** LISTED RECORDS follows **

(** X5. [fromHex] undoes [toHex]: every byte sequence is read back from
    the hex string written for it, which has two lower-case digits for
    each byte. *)
Theorem hex_round_trip (bs : list Byte.byte) :
  fromHex (toHex bs) = bs
  ∧ String.length (toHex bs) = (2 * length bs)%nat
  ∧ all_chars is_lower_hex (toHex bs) = true.
Proof.
  split; [apply fromHex_toHex|]. split; [apply toHex_length | apply toHex_lower].
Qed.

(** ** Password records there and back *)
Section SplitFacts.
Import Stdlib.Strings.Ascii.
Import Stdlib.Strings.Ascii.AsciiSyntax.

Lemma split_no_sep (s : string) :
  all_chars not_colon s = true → Js.split ":"%char s = [s].
Proof.
  induction s as [|c r IH]; [done|]. simpl.
  intros [Hc Hr]%andb_prop. unfold not_colon in Hc.
  apply negb_true_iff in Hc. change (ascii_of_N 58) with ":"%char in Hc.
  by rewrite Hc, (IH Hr).
Qed.

Lemma split_app_sep (x y : string) :
  all_chars not_colon x = true →
  Js.split ":"%char (x +:+ String ":"%char y) = x :: Js.split ":"%char y.
Proof.
  induction x as [|c r IH]; [done|]. simpl.
  intros [Hc Hr]%andb_prop. unfold not_colon in Hc.
  apply negb_true_iff in Hc. change (ascii_of_N 58) with ":"%char in Hc.
  by rewrite Hc, (IH Hr).
Qed.

Lemma lower_hex_not_colon (c : Ascii.ascii) :
  is_lower_hex c = true → not_colon c = true.
Proof.
  unfold is_lower_hex, not_colon. intros Hc.
  destruct (Ascii.eqb_spec c (Ascii.ascii_of_N 58)) as [->|]; [|done]. done.
Qed.

Lemma lower_hex_lower (c : Ascii.ascii) :
  is_lower_hex c = true → Js.lower c = c.
Proof.
  unfold is_lower_hex, Js.lower. set (n := Js.code c). clearbody n.
  intros Hc.
  destruct (N.leb_spec 65 n), (N.leb_spec n 90), (N.leb_spec 192 n),
    (N.leb_spec n 222), (N.eqb_spec n 215), (N.leb_spec 48 n),
    (N.leb_spec n 57), (N.leb_spec 97 n), (N.leb_spec n 102);
    simpl in *; try done; lia.
Qed.

Lemma toLowerCase_lower_hex (s : string) :
  all_chars is_lower_hex s = true → Js.toLowerCase s = s.
Proof.
  induction s as [|c r IH]; [done|]. simpl.
  intros [Hc Hr]%andb_prop. by rewrite (lower_hex_lower c Hc), (IH Hr).
Qed.

Lemma toHex_no_colon (bs : list Byte.byte) :
  all_chars not_colon (toHex bs) = true.
Proof.
  apply (all_chars_impl is_lower_hex); [|apply toHex_lower].
  apply lower_hex_not_colon.
Qed.

Lemma toHex_not_empty (bs : list Byte.byte) :
  bs ≠ [] → Js.empty (toHex bs) = false.
Proof. destruct bs as [|b bs]; [done|]. intros _. by rewrite toHex_cons. Qed.

Lemma toHex_eqb (a b : list Byte.byte) :
  String.eqb (toHex a) (toHex b) = bool_decide (a = b).
Proof.
  case_bool_decide as Hab.
  - subst. apply String.eqb_refl.
  - apply String.eqb_neq. intros Heq. by apply Hab, toHex_inj.
Qed.

Lemma record_split (salt bits : list Byte.byte) :
  Js.split ":"%char
    ("sha256" +:+ ":" +:+ "100000" +:+ ":" +:+ toHex salt +:+ ":"
     +:+ toHex bits)
  = ["sha256"; "100000"; toHex salt; toHex bits].
Proof.
  change ("sha256" +:+ ":" +:+ "100000" +:+ ":" +:+ toHex salt +:+ ":"
          +:+ toHex bits)
    with ("sha256" +:+ String ":"%char ("100000" +:+ String ":"%char
            (toHex salt +:+ String ":"%char (toHex bits)))).
  rewrite split_app_sep by done. f_equal.
  rewrite split_app_sep by done. f_equal.
  rewrite split_app_sep by apply toHex_no_colon. f_equal.
  apply split_no_sep, toHex_no_colon.
Qed.
End SplitFacts.

Section PasswordFacts.
Context `{Runtime}.

Lemma worker_password_round_trip (p q : string) (salt hq : list Byte.byte) :
  Number_of "100000" = num_100000 →
  num_falsy num_100000 = false →
  salt ≠ [] → hq ≠ [] →
  deriveBits q salt num_100000 = Some hq →
  ∃ stored,
    WorkerAuth.hashPassword q salt = Some stored
    ∧ WorkerAuth.verifyPassword p stored
      = (hp ← deriveBits p salt num_100000; Some (bool_decide (hp = hq))).
Proof.
  intros Hn Hf Hs Hh Hq. eexists. split.
  { unfold WorkerAuth.hashPassword. rewrite Hq. reflexivity. }
  unfold WorkerAuth.verifyPassword. rewrite record_split, Hn, Hf.
  rewrite (toHex_not_empty salt Hs), (toHex_not_empty hq Hh). simpl.
  rewrite fromHex_toHex.
  destruct (deriveBits p salt num_100000) as [hp|]; [|done]. simpl.
  by rewrite (toLowerCase_lower_hex _ (toHex_lower hq)), toHex_eqb.
Qed.

Lemma node_password_round_trip (p q : string) (salt hq : list Byte.byte) :
  Number_of "100000" = num_100000 →
  num_falsy num_100000 = false →
  salt ≠ [] → hq ≠ [] →
  pbkdf2Sync q (toHex salt) num_100000 "sha256" = Some hq →
  ∃ stored,
    NodeAuth.hashPassword q salt = Some stored
    ∧ NodeAuth.verifyPassword p stored
      = (hp ← pbkdf2Sync p (toHex salt) num_100000 "sha256";
         Some (bool_decide (hp = hq))).
Proof.
  intros Hn Hf Hs Hh Hq. eexists. split.
  { unfold NodeAuth.hashPassword. rewrite Hq. reflexivity. }
  unfold NodeAuth.verifyPassword. rewrite record_split, Hn, Hf.
  rewrite (toHex_not_empty salt Hs), (toHex_not_empty hq Hh). simpl.
  destruct (pbkdf2Sync p (toHex salt) num_100000 "sha256") as [hp|]; [|done].
  simpl. by rewrite toHex_eqb.
Qed.
End PasswordFacts.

** End of LISTED RECORDS **

Every line holding the string "Some" should be copied here, so please find those lines in the data.

  deriveBits q salt num_100000 = Some hq →
    WorkerAuth.hashPassword q salt = Some stored
      = (hp ← deriveBits p salt num_100000; Some (bool_decide (hp = hq))).
  pbkdf2Sync q (toHex salt) num_100000 "sha256" = Some hq →
    NodeAuth.hashPassword q salt = Some stored
         Some (bool_decide (hp = hq))).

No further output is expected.